___ Records for processing ___

Lemma hcut_cons b0 b1 b2 b3 body : hcut (b0 :: b1 :: b2 :: b3 :: body) =
  if negb (b0 =? 0) then ([], CLong)
  else
    let n := frame_length b1 b2 b3 in
    if (Nat.max 1 n <=? length body)%nat then
      if (n <? Z.to_nat HEADER_COOKIE_LENGTH)%nat then ([], CShort)
      else let '(fs, e) := hcut (drop n body) in (take n body :: fs, e)
    else ([], CRest (b0 :: b1 :: b2 :: b3 :: body)).
Proof.
  cbv zeta. rewrite <- (hcut_fuel (S (4 + length body)) (b0 :: _)) by (cbn; lia). rewrite <- (hcut_fuel (4 + length body) (drop _ body)) by (rewrite length_drop; lia).
  generalize (4 + length body)%nat. done.
Qed.

Lemma hcut_short s : (length s < 4)%nat → hcut s = ([], CRest s).
Proof. intros Hs. by destruct s as [|? [|? [|? [|? ?]]]]; [..|cbn in Hs; lia]. Qed.

(** ** Slots *)

Lemma get_slot id sl s A : hrepr s A → slot_ok id → get_s id (with_slot id sl s) = Ok (sl, with_slot id sl s).
Proof.
  intros Hr [H0 H1]. unfold get_s. rewrite getH_bind. unfold lift. rewrite (rd_ok _ _ sl); [done|done|].
  cbn. apply list_lookup_insert_eq. pose proof (Forall2_length _ _ _ (hr_conns _ _ Hr)). pose proof (hr_length _ _ Hr). lia.
Qed.

Lemma put_slot id sl sl' s A : hrepr s A → slot_ok id → put_s id sl' (with_slot id sl s) = Ok ((), with_slot id sl' s).
Proof.
  intros Hr [H0 H1]. unfold put_s. rewrite getH_bind.
  rewrite (lift_bind _ _ _ (<[Z.to_nat id := sl']> (hb_s (hs (with_slot id sl s))))).
  - unfold putH, modify, with_slot, set_s. cbn. by rewrite list_insert_insert_eq.
  - apply wr_ok. cbn. rewrite length_insert. pose proof (Forall2_length _ _ _ (hr_conns _ _ Hr)). pose proof (hr_length _ _ Hr). lia.
Qed.

Definition acted (l : list haction) (s : hstate) : hstate := HState (hs s) (hacts s ++ l).

Lemma with_slot_acted id sl l s : acted l (with_slot id sl s) = with_slot id sl (acted l s).
Proof. done. Qed.

Lemma acted_acted l1 l2 s : acted l2 (acted l1 s) = acted (l1 ++ l2) s.
Proof. unfold acted. cbn. by rewrite (assoc_L (++)). Qed.

Lemma with_slot_same id sl s : hb_s (hs s) !! Z.to_nat id = Some sl → with_slot id sl s = s.
Proof. intros Hsl. unfold with_slot, set_s. rewrite list_insert_id by done. by destruct s as [[] ?]. Qed.
(* ===== verification/HarborDelivers.v ===== *)
(** The harbor service does what its specification says, operation by operation and over every
    history. *)

From S2P Require Import Prelude CString Handle MessageQueue Node Server.
From S2P Require Import Ring Chain Frames Gate GateText GateProps Harbor HarborProps HarborTable HarborRefines HarborLinks.
Open Scope Z_scope.

(** ** The text of a command *)

Lemma drop_print_digits fuel : ∀ n acc, drop_digits (print_digits fuel 10 n acc) = drop_digits acc.
Proof.
  induction fuel as [|fuel IH]; intros n acc; [done|]. cbn [print_digits].
  assert (E : drop_digits (digit_char (n mod 10) :: acc) = drop_digits acc).
  { pose proof (Z.mod_pos_bound n 10 ltac:(lia)). cbn [drop_digits]. rewrite digit_value_char by lia. by destruct (Z.ltb_spec (n mod 10) 10); [|lia]. }
  destruct (n / 10 =? 0); [done|]. by rewrite IH.
Qed.

Lemma print_digits_acc fuel : ∀ base n acc, print_digits fuel base n acc = print_digits fuel base n [] ++ acc.
Proof.
  induction fuel as [|fuel IH]; intros base n acc; [done|]. cbn [print_digits]. destruct (n / base =? 0); [done|].
  rewrite (IH _ _ (_ :: acc)), (IH _ _ [_]). by rewrite <- (assoc_L (++)).
Qed.

Definition ends_number (rest : cstring) : Prop := digit_value (char0 rest) <? 10 = false.
(** ** The stream *)

(** Cutting goes on where it stopped. *)
Lemma hcut_app n : ∀ s t, (length s ≤ n)%nat →
  hcut (s ++ t) = match hcut s with
                  | (fs, CRest r) => let '(fs', e) := hcut (r ++ t) in (fs ++ fs', e)
                  | (fs, e) => (fs, e)
                  end.
Proof.
  induction n as [|n IH]; intros s t Hn.
  { destruct s; [|cbn in Hn; lia]. change (hcut t = let '(fs, e) := hcut t in ([] ++ fs, e)). by destruct (hcut t). }
  destruct (Nat.lt_ge_cases (length s) 4) as [Hlt|Hge]; [rewrite (hcut_short s) by done; by destruct (hcut (s ++ t))|].
  destruct s as [|b0 [|b1 [|b2 [|b3 body]]]]; [cbn in Hge; lia..|]. cbn [app]. rewrite !hcut_cons. destruct (negb (b0 =? 0)) eqn:E0; [done|].
  cbv zeta. set (k := frame_length b1 b2 b3). destruct (Nat.leb_spec (Nat.max 1 k) (length body)) as [Hk|Hk].
  - rewrite (proj2 (Nat.leb_le _ _)) by (rewrite length_app; lia). destruct (k <? Z.to_nat HEADER_COOKIE_LENGTH)%nat; [done|].
    rewrite drop_app_le, take_app_le by lia. rewrite IH by (rewrite length_drop; cbn in Hn; lia).
    destruct (hcut (drop k body)) as [fs [r| |]]; [|done..]. by destruct (hcut (r ++ t)).
  - cbn [app]. rewrite hcut_cons, E0. cbv zeta. fold k.
    destruct (Nat.max 1 k <=? length (body ++ t))%nat; [|done]. destruct (k <? Z.to_nat HEADER_COOKIE_LENGTH)%nat; [done|].
    by destruct (hcut (drop k (body ++ t))).
Qed.

Lemma hcut_split s t fs r : hcut (s ++ t) = (fs, CRest r) →
  ∃ fs1 r1 fs2, hcut s = (fs1, CRest r1) ∧ hcut (r1 ++ t) = (fs2, CRest r) ∧ fs = fs1 ++ fs2.
Proof.
  rewrite (hcut_app (length s)) by done. destruct (hcut s) as [fs1 [r1| |]]; [|done..].
  destruct (hcut (r1 ++ t)) as [fs2 e] eqn:E. intros [= <- ->]. by exists fs1, r1, fs2.
Qed.

Definition frame (m : amsg) : list Z := m.2 ++ header_to_message m.1.

Lemma frame_size m : length (frame m) = (length m.2 + Z.to_nat HEADER_COOKIE_LENGTH)%nat.
Proof. unfold frame. by rewrite length_app. Qed.

(** What the receiver takes: sixteen megabytes at most. *)
Definition small (m : amsg) : Prop := Z.of_nat (length m.2) + HEADER_COOKIE_LENGTH < 2 ^ 24.

Lemma wire_cut m t : small m → hcut (remote_wire m ++ t) = let '(fs, e) := hcut t in (frame m :: fs, e).
Proof.
  unfold small, remote_wire. fold (frame m). rewrite <- (assoc_L (++)). set (n := Z.of_nat (length m.2) + HEADER_COOKIE_LENGTH). intros Hn.
  assert (Hlen : length (frame m) = Z.to_nat n) by (rewrite frame_size; unfold n, HEADER_COOKIE_LENGTH; lia).
  assert (H12 : 12 ≤ n) by (unfold n, HEADER_COOKIE_LENGTH; lia). rewrite to_bigendian_eq, (Z.div_small n) by lia. change (0 mod 2 ^ 8) with 0.
  cbn [app]. rewrite hcut_cons. cbn [Z.eqb negb]. cbv zeta.
  assert (Ef : frame_length ((n / 2 ^ 16) mod 2 ^ 8) ((n / 2 ^ 8) mod 2 ^ 8) (n mod 2 ^ 8) = Z.to_nat n).
  { unfold frame_length. f_equal. pose proof (Z.div_mod n (2 ^ 8) ltac:(lia)) as E1. pose proof (Z.div_mod (n / 2 ^ 8) (2 ^ 8) ltac:(lia)) as E2.
    rewrite Z.div_div in E2 by lia. change (2 ^ 8 * 2 ^ 8) with (2 ^ 16) in *.
    assert (0 ≤ n / 2 ^ 16 < 2 ^ 8) by (split; [apply Z.div_pos; lia|apply Z.div_lt_upper_bound; lia]).
    rewrite (Z.mod_small (n / 2 ^ 16)) by done. lia. }
  rewrite Ef. rewrite (proj2 (Nat.leb_le _ _)) by (rewrite length_app; lia). rewrite (proj2 (Nat.ltb_ge _ _)) by (unfold HEADER_COOKIE_LENGTH; lia).
  rewrite <- Hlen, drop_app_length, take_app_length. done.
Qed.

Lemma wires_cut ms : Forall small ms → hcut (concat (map remote_wire ms)) = (map frame ms, CRest []).
Proof.
  induction 1 as [|m ms Hm _ IH]; [done|]. cbn [map concat]. by rewrite wire_cut, IH.
Qed.

Lemma wires_bytes ms : Forall (λ m, Forall byte m.2) ms → Forall byte (concat (map remote_wire ms)).
Proof.
  induction 1 as [|m ms Hm _ IH]; [done|]. cbn [map concat]. apply Forall_app. split; [|done]. unfold remote_wire, header_to_message.
  repeat (apply Forall_app; split); (done || apply to_bigendian_bytes).
Qed.

(** ** A service with one connection *)

Definition one_conn (id slave x : Z) (c : aconn) (acts : list haction) : aharbor :=
  AHarbor id slave (<[Z.to_nat x := c]> (replicate (Z.to_nat REMOTE_MAX) conn_zero)) [] acts.

Section one.
Context (id slave x : Z) (Hx : 0 < x < REMOTE_MAX).

Lemma one_of c acts : conn_of (one_conn id slave x c acts) x = c.
Proof.
  unfold conn_of, one_conn. cbn [ah_conns]. rewrite nth_lookup, list_lookup_insert_eq; [done|]. rewrite length_replicate. lia.
Qed.

Lemma one_set c c' acts : set_conn x c' (one_conn id slave x c acts) = one_conn id slave x c' acts.
Proof. unfold set_conn, one_conn. cbn. by rewrite list_insert_insert_eq. Qed.

Lemma one_act c acts l : act l (one_conn id slave x c acts) = one_conn id slave x c (acts ++ l).
Proof. done. Qed.

Lemma one_zero : harbor_zero id slave = one_conn id slave x conn_zero [HCallback; HStart].
Proof. unfold harbor_zero, one_conn. by rewrite insert_replicate. Qed.

Lemma find_zeros n fd : fd ≠ 0 → ∀ k i c, (k < n)%nat → ac_fd c = fd →
  find_conn (<[k := c]> (replicate n conn_zero)) fd i = i + Z.of_nat k.
Proof.
  intros Hfd. induction n as [|n IH]; intros k i c Hk Hc; [lia|]. destruct k as [|k].
  - cbn. rewrite Hc, Z.eqb_refl. lia.
  - change (<[S k := c]> (replicate (S n) conn_zero)) with (conn_zero :: <[k := c]> (replicate n conn_zero)). cbn [find_conn conn_zero ac_fd].
    destruct (Z.eqb_spec 0 fd); [congruence|]. rewrite IH by (done || lia). lia.
Qed.

Lemma one_find c acts fd : fd ≠ 0 → ac_fd c = fd → find_conn (drop 1 (ah_conns (one_conn id slave x c acts))) fd 1 = x.
Proof.
  intros Hfd Hc. unfold one_conn. cbn [ah_conns]. destruct (Z.to_nat x) as [|k] eqn:Ek; [lia|].
  assert (Er : Z.to_nat REMOTE_MAX = S 255) by done. rewrite Er.
  change (drop 1 (<[S k := c]> (replicate (S 255) conn_zero))) with (<[k := c]> (replicate 255 conn_zero)).
  rewrite find_zeros; [lia|done|unfold REMOTE_MAX in Hx; lia|done].
Qed.
End one.

(** ** What is sent and what arrives *)

(** A message of a local service to a handle of another node. *)
Record rsend : Set := RSend { rs_source : Z; rs_handle : Z; rs_type : Z; rs_session : Z; rs_payload : list Z }.

Definition op_of (r : rsend) : hop := OpSend (rs_source r) (rs_handle r) (rs_type r) (rs_session r) (rs_payload r).
Definition out_of (r : rsend) : amsg := out_msg (rs_source r) (rs_type r) (rs_session r) (rs_handle r) (rs_payload r).
(** The same message, as a local one. *)
Definition local_of (r : rsend) : haction :=
  HSend (rs_source r) (rs_handle r) (Z.lor (rs_type r) PTYPE_TAG_DONTCOPY) (rs_session r) (rs_payload r).

Definition rsend_ok (x : Z) (r : rsend) : Prop :=
  hop_ok (op_of r) ∧ Z.shiftr (rs_handle r) HANDLE_REMOTE_SHIFT = x ∧ small (out_of r) ∧ Forall byte (rs_payload r).

(** What [skynet_send] returns for a message to a service of this node: the session, which
    may be negative, or -1 when there is no such service. *)
Definition sends_by {rt : HarborRuntime} (alive : Z → bool) : Prop :=
  ∀ l src dst type sess payload, rt_send (l ++ [HSend src dst type sess payload]) = if alive dst then sess else -1.

(** What the receiver sends for a message: the message, and an error to its source when the
    result of [skynet_send] is negative, unless it is an error itself. *)
Definition forwarded (alive : Z → bool) (r : rsend) : list haction :=
  local_of r ::
    (if alive (rs_handle r) && (0 <=? rs_session r) || (rs_type r =? PTYPE_ERROR) then []
     else [HSend (rs_handle r) (rs_source r) PTYPE_ERROR (rs_session r) []]).
(** A rotation as arithmetic. *)
Lemma rotate_value k X : 0 < k < 32 → word32 X → rotate k X = X mod 2 ^ (32 - k) * 2 ^ k + X / 2 ^ (32 - k).
Proof.
  intros Hk HX. unfold rotate. change 0xffffffff with (Z.ones 32). unfold word32 in HX.
  assert (Hpow : 2 ^ 32 = 2 ^ (32 - k) * 2 ^ k) by (rewrite <- Z.pow_add_r by lia; f_equal; lia).
  assert (Epos1 : 0 < 2 ^ (32 - k)) by lia. assert (Epos2 : 0 < 2 ^ k) by lia.
  pose proof (Z.mod_pos_bound X (2 ^ (32 - k)) Epos1) as Hm.
  assert (Es : shl X k = Z.shiftl (X mod 2 ^ (32 - k)) k).
  { unfold shl, u32. rewrite !Z.shiftl_mul_pow2 by lia. rewrite Hpow, Zmult_mod_distr_r. done. }
  assert (Hq : 0 ≤ X / 2 ^ (32 - k) < 2 ^ k) by (split; [apply Z.div_pos; lia|apply Z.div_lt_upper_bound; lia]).
  unfold shr. rewrite Es, Z.shiftr_div_pow2, Z.lor_comm, lor_shiftl by lia. rewrite Z.land_ones by lia.
  rewrite Z.mod_small; [lia|]. rewrite Hpow. nia.
Qed.

Lemma rotate_inv k X : 0 < k < 32 → word32 X → rotate (32 - k) (rotate k X) = X.
Proof.
  intros Hk HX. rewrite (rotate_value (32 - k)), (rotate_value k) by (try apply rotate_words; done || lia). unfold word32 in HX.
  replace (32 - (32 - k)) with k by lia. assert (Epos1 : 0 < 2 ^ (32 - k)) by lia. assert (Epos2 : 0 < 2 ^ k) by lia.
  assert (Hq : 0 ≤ X / 2 ^ (32 - k) < 2 ^ k).
  { split; [apply Z.div_pos; lia|]. apply Z.div_lt_upper_bound; [lia|]. rewrite <- Z.pow_add_r by lia. replace (32 - k + k) with 32 by lia. lia. }
  rewrite (Z.add_comm (X mod _ * _)), Z.mod_add, (Z.mod_small (X / _)), Z.div_add, (Z.div_small (X / _)) by lia.
  pose proof (Z.div_mod X (2 ^ (32 - k)) ltac:(lia)). lia.
Qed.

___

> [Task description]
Nothing but the exact lines from the start of the material through the line holding "else let '(fs, e)", both included, belongs in the answer.

> [Task answer]
Lemma hcut_cons b0 b1 b2 b3 body : hcut (b0 :: b1 :: b2 :: b3 :: body) =
  if negb (b0 =? 0) then ([], CLong)
  else
    let n := frame_length b1 b2 b3 in
    if (Nat.max 1 n <=? length body)%nat then
      if (n <? Z.to_nat HEADER_COOKIE_LENGTH)%nat then ([], CShort)
      else let '(fs, e) := hcut (drop n body) in (take n body :: fs, e)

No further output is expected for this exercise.